Archdeacon Holden was writing steadily. He looked up at her entrance to point with a faint smile to a chair, and then went on with his work. She fancied that there was something strange and new in his air; she marked under the paper-weight the letters about which all the town was talking; at her elbow she spied an envelope addressed to the Dean and Chapter of W----, the patron of the living, and Dorothy felt sick at heart.

Whether he was or was not aware of the direction of her thoughts, he folded his letter slowly, willing, perhaps, to put off as long as possible the evil day when something must be told. It was not until he had risen and approached the fireplace, so that his back was towards her, that he said pleasantly:

"Well, Dorothy, we will talk of your affairs first."

"They will not occupy you long," was her quiet answer; what were these things to her now? "I have made up my mind, or rather it is unchanged. If I have thoughtlessly caused pain to Mr. Emerson and the others, I am sorry; but I cannot marry any of them."

He did not speak for a moment. Perhaps his thoughts had gone off to his own matters, for his hand shook a little as he adjusted the date-case over the mantelpiece. "You are quite sure, my dear?" he said at last. There was no displeasure in his tone.

"I am quite sure."

"Well, that would have been an embarrassing answer, Dorothy, if things still stood as they were," he said. "But they do not; and any change I am going to make will be the result of another cause. I have some news for you. I am going to leave Stirhampton, and you are the first person to whom I have told the fact. You will not do my parish much more harm, my dear, for in a few weeks at most I shall be without one."
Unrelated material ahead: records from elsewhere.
Lemma parse_ustar_truncated_witness :
  exists e, @parse_ustar_portable_v1 _ _ null_sha256
    (@borrowed null_sha256 None (take 1536 canonical_fuzz_archive)) 1 1536 = Some (Err e).
Proof.
  apply (@parse_ustar_truncated null_sha256 canonical_fuzz_archive SourceSnapshot _ _ 1536 1 1536
    canonical_archive); [exact canonical_in_grammar| |vm_compute; reflexivity].
  apply reliable_represents, borrowed_reliable. vm_compute. discriminate.
Defined.

Lemma parse_header_corrupted_witness :
  exists e, @parse_header null_sha256 (<[0%nat := x46]> (take 512 canonical_fuzz_archive)) 0 = Err e.
Proof.
  eapply (@parse_header_corrupted null_sha256 (take 512 canonical_fuzz_archive) 0);
    [vm_compute; reflexivity|vm_compute; lia|lia|vm_compute; discriminate].
Defined.

Lemma verified_ratio_covering_agrees_witness :
  @verified_ratio_covering _ _ canonical_snapshot =
    Some (Some {| rc_terminator := mkrange 1024 1024; rc_trailing_zeros := mkrange 2048 0 |}).
Proof.
  rewrite (@verified_ratio_covering_agrees _ _ null_sha256 canonical_snapshot
    canonical_fuzz_archive canonical_archive canonical_reliable canonical_in_grammar).
  vm_compute. reflexivity.
Defined.
(* ===== verification/TarPaxProvenance.v ===== *)
(** * The PAX reader refines its grammar; precedence and coverage ([tar_pax.rs])

    The grammar carries the four optional values of the profile: global path
    and size, local path and size.  A global extension updates the globals, a
    local one must be followed by the member that consumes it.  Where the
    effective path and size of every member of an accepted archive come from
    is then stated without the reader's running state: the local extension
    right before the member, else the latest earlier global extension, else
    the member's own header. *)

From S2P Require Import Prelude Utf8 Findings Interval Snapshot Layout TarFields Tar TarWrite TarPax TarPaxRecords.
Local Open Scope Z_scope.

(** ** Specification *)

Section Grammar.
Context `{!Sha256} (bs : list byte).

(** An accepted header; the memory the reader asks for is not its subject. *)
Definition header_at (off : Z) (h : ParsedHeader) : Prop :=
  @parse_header _ always_reserves (range off BLOCK_LEN bs) off = Ok h.

(** A record at [off] whose payload has the effective size [n]. *)
Record pax_record_at (off : Z) (h : ParsedHeader) (n : Z) : Prop := {
  pa_header : header_at off h;
  pa_size : 0 <= n <= u64_max;
  pa_fits : off + BLOCK_LEN + padded n <= Z.of_nat (length bs);
  pa_padding : all_zero (range (off + BLOCK_LEN + n) (padded n - n) bs) = true
}.
Definition record_stop (off n : Z) : Z := off + BLOCK_LEN + padded n.

Definition extension_at (h : ParsedHeader) (off : Z) (kind : PaxExtensionKind)
    (rs : list PaxRecord) : PaxExtension :=
  {| x_kind := kind; x_raw_name := h_raw_name h; x_header_checksum := h_header_checksum h;
     x_header_sha256 := h_header_sha256 h;
     x_payload_sha256 := hex_sha256 (range (off + BLOCK_LEN) (h_size h) bs);
     x_mode := h_mode h; x_mtime := h_mtime h; x_header := h_header h;
     x_payload := mkrange (off + BLOCK_LEN) (h_size h);
     x_padding := mkrange (off + BLOCK_LEN + h_size h) (padded (h_size h) - h_size h);
     x_records := rs |}.

Definition member_at (h : ParsedHeader) (off : Z) (name : str) (n : Z)
    (sources : PaxMemberSources) : PaxMember :=
  {| m_raw_name := h_raw_name h; m_name := name; m_header_size := h_size h; m_size := n;
     m_mode := h_mode h; m_mtime := h_mtime h; m_header_checksum := h_header_checksum h;
     m_header_sha256 := h_header_sha256 h; m_header := h_header h;
     m_payload := mkrange (off + BLOCK_LEN) n;
     m_padding := mkrange (off + BLOCK_LEN + n) (padded n - n);
     m_is_dir := bool_decide (h_kind h = Directory); m_sources := sources |}.

Definition extension_kind (k : HeaderKind) : option PaxExtensionKind :=
  match k with
  | GlobalExtension => Some Global
  | LocalExtension => Some Local
  | File | Directory => None
  end.

Definition globals_after (kind : PaxExtensionKind) (g u : OverrideState) : OverrideState :=
  match kind with Global => update_from g u | Local => g end.
Definition pending_after (kind : PaxExtensionKind) (u : OverrideState) : option OverrideState :=
  match kind with Global => None | Local => Some u end.

Inductive pax_run : list PaxMember -> list PaxExtension -> OverrideState ->
    option OverrideState -> Z -> Prop :=
  | run_nil : pax_run [] [] default_state None 0
  | run_extension ms es g off h kind rs :
      pax_run ms es g None off -> pax_record_at off h (h_size h) ->
      extension_kind (h_kind h) = Some kind ->
      h_size h <= MAX_EXTENSION_BYTES -> Z.of_nat (length es) < MAX_EXTENSIONS ->
      pax_records (off + BLOCK_LEN) (range (off + BLOCK_LEN) (h_size h) bs) rs -> rs <> [] ->
      let u := from_records rs (Z.of_nat (length es)) in
      pax_run ms (es ++ [extension_at h off kind rs]) (globals_after kind g u)
        (pending_after kind u) (record_stop off (h_size h))
  | run_member ms es g p off h name psrc n ssrc :
      pax_run ms es g p off -> extension_kind (h_kind h) = None ->
      resolve_path (h_raw_name h) g p = Ok (name, psrc) ->
      resolve_size (h_size h) g p = (n, ssrc) ->
      (h_kind h = Directory -> n = 0) -> pax_record_at off h n ->
      pax_run (ms ++ [member_at h off name n {| src_path := psrc; src_size := ssrc |}])
        es g None (record_stop off n).

Definition extension_metadata (e : PaxExtension) : Z :=
  BLOCK_LEN + len (x_payload e) + len (x_padding e).
Definition run_metadata (ms : list PaxMember) (es : list PaxExtension) : Z :=
  BLOCK_LEN * Z.of_nat (length ms) + foldr Z.add 0 (map extension_metadata es).

(** Records with no local value left pending, two zero blocks, zeros to the
    end. *)
Record pax_archive (a : PaxArchive) : Prop := {
  xa_blocks : Z.of_nat (length bs) mod BLOCK_LEN = 0;
  xa_records : exists g, pax_run (x_members a) (x_extensions a) g None (len (x_member_records a));
  xa_layout :
    let stop := len (x_member_records a) in
    a = {| x_members := x_members a; x_extensions := x_extensions a;
           x_member_records := mkrange 0 stop;
           x_terminator := mkrange stop (BLOCK_LEN * 2);
           x_trailing_zeros := mkrange (stop + BLOCK_LEN * 2)
             (Z.of_nat (length bs) - (stop + BLOCK_LEN * 2));
           x_metadata_bytes := run_metadata (x_members a) (x_extensions a) + BLOCK_LEN * 2 |};
  xa_fits : len (x_member_records a) + BLOCK_LEN * 2 <= Z.of_nat (length bs);
  xa_zeros :
    let stop := len (x_member_records a) in
    all_zero (range stop (Z.of_nat (length bs) - stop) bs) = true
}.
End Grammar.

(** ** Headers *)

Section Headers.
Context `{!Sha256} `{!Allocator}.

Lemma pax_parse_header_size hdr off h : parse_header hdr off = Ok h -> 0 <= h_size h <= u64_max.
Proof.
  intros Hm. unfold parse_header in Hm. ok_steps Hm. simplify_eq. simpl.
  match goal with Hq : parse_octal _ "size" = Ok _ |- _ => by apply parse_octal_bound in Hq as [Hq _] end.
Qed.

Lemma pax_parse_header_range hdr off h :
  parse_header hdr off = Ok h -> h_header h = mkrange off BLOCK_LEN.
Proof. intros Hm. unfold parse_header in Hm. ok_steps Hm. by simplify_eq. Qed.

Lemma pax_parse_header_nonzero hdr off h : parse_header hdr off = Ok h -> all_zero hdr = false.
Proof.
  intros Hp. destruct (all_zero hdr) eqn:Hz; [|done]. exfalso.
  pose proof (all_zero_slice 257 263 _ Hz) as Hz1.
  unfold parse_header in Hp. ok_step Hp. breflect. unfold bytes_eqb in *.
  match goal with Hb : bool_decide (slice 257 263 _ = _) = true |- _ =>
    apply bool_decide_eq_true in Hb; by rewrite Hb in Hz1 end.
Qed.

(** A failed reservation can only turn an acceptance into a refusal. *)
Lemma parse_header_always hdr off h :
  parse_header hdr off = Ok h -> @parse_header _ always_reserves hdr off = Ok h.
Proof.
  unfold parse_header. intros Hp. ok_steps Hp. exact Hp.
Qed.

Lemma parse_header_alloc hdr off h :
  (forall site n, try_reserve site n = true) ->
  @parse_header _ always_reserves hdr off = Ok h -> parse_header hdr off = Ok h.
Proof. unfold parse_header. intros Ha Hp. ok_steps Hp. rewrite Ha. exact Hp. Qed.
End Headers.

Lemma pax_add_metadata_ok a b cap t :
  add_metadata a b cap = Ok t <-> t = a + b /\ a + b <= u64_max /\ a + b <= cap.
Proof.
  unfold add_metadata. destruct (u64_checked_add a b) as [x|] eqn:E; simpl.
  - apply u64_checked_add_Some in E as [-> ?].
    destruct (Z.ltb_spec cap (a + b)); (split; [|intros (-> & ? & ?)]); try done; try lia.
    intros [= <-]. lia.
  - apply u64_checked_add_None in E. split; [done|lia].
Qed.

Lemma run_metadata_member ms es m : run_metadata (ms ++ [m]) es = run_metadata ms es + BLOCK_LEN.
Proof. unfold run_metadata. rewrite length_app. simpl. unfold BLOCK_LEN. lia. Qed.

Lemma run_metadata_extension ms es e :
  run_metadata ms (es ++ [e]) = run_metadata ms es + extension_metadata e.
Proof.
  unfold run_metadata. rewrite map_app, foldr_app. simpl.
  enough (forall l z, foldr Z.add z l = foldr Z.add 0 l + z) as -> by lia.
  clear. intros l z. induction l; simpl; lia.
Qed.

Lemma resolve_path_alloc_free raw g p name src :
  resolve_path raw g p = Ok (name, src) -> name <> [] /\ Z.of_nat (length name) <= MAX_EFFECTIVE_PATH_BYTES.
Proof.
  unfold resolve_path. intros Hp. ok_steps Hp. simplify_eq.
  match goal with Hv : validate_effective_path _ = Ok ?u |- _ =>
    destruct u; apply validate_path_bytes_ok in Hv as (? & ? & _) end. done.
Qed.

(** ** The sizes in the override state are [u64] *)

Definition sizes_ok (st : OverrideState) : Prop :=
  forall v, os_size st = Some v -> 0 <= sv_value v <= u64_max.
Definition record_size_ok (r : PaxRecord) : Prop :=
  forall n, value r = SizeValue n -> 0 <= n <= u64_max.

Lemma pax_records_sizes base bytes rs : pax_records base bytes rs -> Forall record_size_ok rs.
Proof.
  intros Hr. induction Hr as [|bytes rs k raw rec v Hr IH _ _ Hv]; [constructor|].
  apply Forall_app. split; [done|]. apply Forall_singleton. intros z. simpl.
  destruct Hv; intros E; by simplify_eq.
Qed.

Lemma override_records_sizes rs e i st :
  Forall record_size_ok rs -> sizes_ok st -> sizes_ok (override_records rs e i st).
Proof.
  intros Hrs. revert i st. induction Hrs as [|r rs Hr _ IH]; intros i st Hst; simpl; [done|].
  apply IH. destruct (value r) eqn:Hv; [done|]. intros v. simpl. intros [= <-]. by apply Hr.
Qed.

Lemma from_records_sizes rs e : Forall record_size_ok rs -> sizes_ok (from_records rs e).
Proof. intros Hrs. by apply override_records_sizes. Qed.

Lemma pax_run_sizes `{!Sha256} bs ms es g p off :
  pax_run bs ms es g p off -> sizes_ok g /\ (forall u, p = Some u -> sizes_ok u).
Proof.
  intros Hr. induction Hr as [|ms es g off h kind rs Hr [IH _] Hrec Hk _ _ Hrs _ u
    |ms es g p off h name psrc n ssrc Hr [IH _] Hk _ _ _ Hrec]; [done| |done].
  pose proof (from_records_sizes rs (Z.of_nat (length es)) (pax_records_sizes _ _ _ Hrs)) as Hu.
  fold u in Hu. destruct kind; simpl; (split; [|by intros ? [= <-]]); [|done].
  unfold sizes_ok, update_from. simpl. intros v. destruct (os_size u) eqn:E; [|apply IH].
  intros [= <-]. by apply Hu.
Qed.

Lemma resolve_size_u64 hs g p n src :
  0 <= hs <= u64_max -> sizes_ok g -> (forall u, p = Some u -> sizes_ok u) ->
  resolve_size hs g p = (n, src) -> 0 <= n <= u64_max.
Proof.
  unfold resolve_size. intros Hh Hg Hp Hr. destruct (p ≫= os_size) as [v|] eqn:E.
  - simplify_eq. destruct p as [u|]; [|done]. by apply (Hp u).
  - destruct (os_size g) eqn:E2; simplify_eq; [by apply Hg|done].
Qed.

(** ** The loop *)

Section Loop.
Context {S} `{Source S} `{!Sha256} `{!Allocator} (s : S) (bs : list byte)
  (max_files max_metadata : Z).

Definition state_at ms es g p off : PaxState :=
  {| ps_members := ms; ps_extensions := es; ps_globals := g; ps_pending := p; ps_offset := off;
     ps_metadata := run_metadata ms es |}.

Definition reached (st : PaxState) : Prop :=
  exists ms es g p off, st = state_at ms es g p off /\ pax_run bs ms es g p off
    /\ Z.of_nat (length ms) <= Z.max 0 max_files.

Lemma pax_run_bound ms es g p off :
  pax_run bs ms es g p off ->
  0 <= run_metadata ms es <= off /\ (off = 0 \/ off <= Z.of_nat (length bs)).
Proof.
  intros Hr. induction Hr as [|ms es g off h kind rs Hr IH Hrec Hk _ _ _ _ u
    |ms es g p off h name psrc n ssrc Hr IH Hk _ _ _ Hrec].
  - vm_compute; split; [split; discriminate|by left].
  - destruct Hrec as [Hh Hsz Hf _]. pose proof (padded_spec (h_size h) ltac:(lia)).
    rewrite run_metadata_extension. unfold extension_metadata, record_stop, BLOCK_LEN in *. simpl. lia.
  - destruct Hrec as [Hh Hsz Hf _]. pose proof (padded_spec n ltac:(lia)).
    rewrite run_metadata_member. unfold record_stop, BLOCK_LEN in *. lia.
Qed.

Ltac unalias :=
  unfold TarPax.checked_add, TarPax.round_up_block, TarPax.is_zero_block,
    TarPax.ensure_zero_range in *.

Lemma pax_extension_continue ms es g p off h kind st' :
  represents s bs -> pax_run bs ms es g p off -> off + BLOCK_LEN <= src_len s ->
  parse_header (range off BLOCK_LEN bs) off = Ok h -> extension_kind (h_kind h) = Some kind ->
  pax_extension s max_metadata (state_at ms es g p off) (off + BLOCK_LEN) h kind
    = Some (Ok (Continue st')) ->
  exists rs, let u := from_records rs (Z.of_nat (length es)) in
    st' = state_at ms (es ++ [extension_at bs h off kind rs]) (globals_after kind g u)
            (pending_after kind u) (record_stop off (h_size h))
    /\ pax_run bs ms (es ++ [extension_at bs h off kind rs]) (globals_after kind g u)
            (pending_after kind u) (record_stop off (h_size h)).
Proof.
  intros Hs Hr Hin Hh Hk Hst. pose proof (pax_run_bound _ _ _ _ _ Hr) as [Hb _].
  pose proof (represents_u64 _ _ Hs) as Hu. pose proof (represents_len _ _ Hs) as Hlen.
  pose proof (pax_parse_header_size _ _ _ Hh) as Hsz.
  pose proof (padded_spec (h_size h) ltac:(lia)) as Hpad.
  unfold pax_extension in Hst. unalias. ok_steps Hst.
  cbn [ps_members ps_extensions ps_globals ps_pending ps_offset ps_metadata state_at] in *.
  breflect. checked_adds. repeat match goal with u : unit |- _ => destruct u end.
  match goal with Hp : bool_decide (is_Some p) = false |- _ =>
    apply bool_decide_eq_false in Hp; destruct p; [by destruct Hp|] end.
  match goal with Hr : TarFields.round_up_block _ = Ok _ |- _ =>
    apply round_up_block_ok in Hr as [-> Hr]; [|done] end.
  match goal with Hd : src_read _ _ _ = Ok _ |- _ =>
    apply (represents_read _ _ Hs) in Hd as [_ ->]; [|unfold BLOCK_LEN in *; lia|lia] end.
  match goal with Hd : parse_records _ _ = Some (Ok ?rs) |- _ =>
    apply parse_records_sound in Hd as [Hrs Hne]; exists rs end.
  match goal with Hz : TarFields.ensure_zero_range _ _ _ _ = _ |- _ =>
    apply (ensure_zero_range_ok _ _ bs) in Hz as [_ Hzero]; [|done|unfold BLOCK_LEN in *; lia..] end.
  match goal with Hm : add_metadata _ _ _ = Ok _ |- _ => apply pax_add_metadata_ok in Hm as (-> & _ & Hm) end.
  split.
  - injection Hst as <-. unfold state_at. f_equal.
    rewrite run_metadata_extension. unfold extension_metadata, extension_at. simpl. lia.
  - apply (run_extension bs ms es g off h kind); [exact Hr| |exact Hk|lia|lia|exact Hrs|exact Hne].
    split; [by apply parse_header_always|exact Hsz|lia|exact Hzero].
Qed.
Definition container_facts (m : IrMember) : option MemberContainerFacts :=
  option_map (fun e => {| creator_system := ze_creator_system e;
                          external_attributes := ze_external_attributes e |}) (zip_evidence m).
(** [(external_attributes >> 16) as u16] of a [u32]. *)
Definition unix_mode (facts : MemberContainerFacts) : option Z :=
  if creator_system facts =? 3 then Some (Z.shiftr (external_attributes facts) 16 mod 65536)
  else None.
Definition executable_regular (mode : Z) : bool :=
  (Z.land mode 61440 =? 32768) && negb (Z.land mode 73 =? 0).
Definition unix_regular_executable (facts : MemberContainerFacts) : bool :=
  match unix_mode facts with None => false | Some mode => executable_regular mode end.
Definition pypa_installer_0_7_executable (facts : MemberContainerFacts) : bool :=
  executable_regular (Z.shiftr (external_attributes facts) 16 mod 65536).
Section Wrappers.
Variables (ir1 ir2 : ArchiveIR) (b1 b2 r s : list byte).
Hypothesis S1 : source_digest_ok (source_digest ir1).
Hypothesis S2 : source_digest_ok (source_digest ir2).
Hypothesis He : b1 ++ r = b2 ++ s.

(** Peels the transformation record at the front of a wrapper header. *)
Ltac wrapper H1 H2 :=
  ok_bytes H1; ok_bytes H2; counts;
  repeat match goal with
  | A : some (gzip_evidence _) = Ok _ |- _ => apply some_ok in A
  | A : some (zstd_evidence _) = Ok _ |- _ => apply some_ok in A
  | A : some (xz_evidence _) = Ok _ |- _ => apply some_ok in A
  | A : some (bzip2_evidence _) = Ok _ |- _ => apply some_ok in A
  | A : ?e ?ir = Some _, B : on_option _ (?e ?ir) |- _ =>
      rewrite A in B; cbn [on_option] in B; rewrite ?A; destruct B
  end;
  rewrite <- ?app_assoc in He;
  match goal with
  | A : encode_transform ir1 ?t _ _ _ = Ok _, B : encode_transform ir2 _ _ _ _ = Ok _ |- _ =>
      eapply (transform_free ir1 ir2 t) in He as [Es He];
        [|assumption|assumption| | | | | | |exact A|exact B]
  end; try assumption.

Lemma gzip_header_free :
  on_option gzip_ok (gzip_evidence ir1) -> on_option gzip_ok (gzip_evidence ir2) ->
  encode_gzip_wrapper_header ir1 = Ok b1 -> encode_gzip_wrapper_header ir2 = Ok b2 ->
  gzip_evidence ir1 = gzip_evidence ir2 /\ source_digest ir1 = source_digest ir2 /\ r = s.
Proof.
  intros G1 G2 H1 H2. unfold encode_gzip_wrapper_header in *. wrapper H1 H2.
  - peels He. peel_digest He. split_and!; [f_equal; record_eq|done|done].
  - trailer.
  - trailer.
Qed.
His back was towards her, and so he could not see the current of grief and trouble that flashed from Dolly's heart to Dolly's face. He waited for the eager, happy words of congratulation that should have come; for the touch at which he should turn to meet the bright, animated face that would smile on him for a moment, and then flit joyfully upstairs to Granny. He waited for these things, wondering if his elevation could bring him any other pleasure to compare with this. And then, instead, he heard behind him a quick, low sob, and turned, with a sinking of the heart, to find the girl crying bitterly, her face cast forward in utter self-abandonment upon her arms, and her whole frame quivering with the sharpness of her sorrow.

His heart sank with a natural foreboding. But surely it must have been a singularly affectionate one, or where otherwise lay hidden the source of that deep feeling which welled up in the simple words wrung from him by the sight of her distress. "My darling, my darling, only tell me what it is!" he cried, stroking her fair hair and striving to comfort her. "Tell me your trouble. Don't you know I would give my life to save you pain, Dolly? Don't hurt me like this, but look up and tell me. What is it, my darling?"

But for a time, though she heard him, she would not be comforted, and his words even seemed to give a fresh impulse to her grief. At last, amid half-stifled sobs, with her face still hidden, Dolly made him understand what she had heard and what she had feared, and what she had supposed him to mean when he said he was about to leave Stirhampton; and poured out, too, her own self-reproach, while he stood over her and listened, and now touched the bowed head, and now smiled grimly at the rumor of that unfrocking. And when he came to answer her, he did it in a score of words that dried her eyes effectually, and made her turn her flushed, pitiful, tear-stained face upon him, a glorious smile of pure happiness irradiating it that somehow made his heart leap up like a boy's--and then ache as those deserve to ache who play the boy when old enough to know better.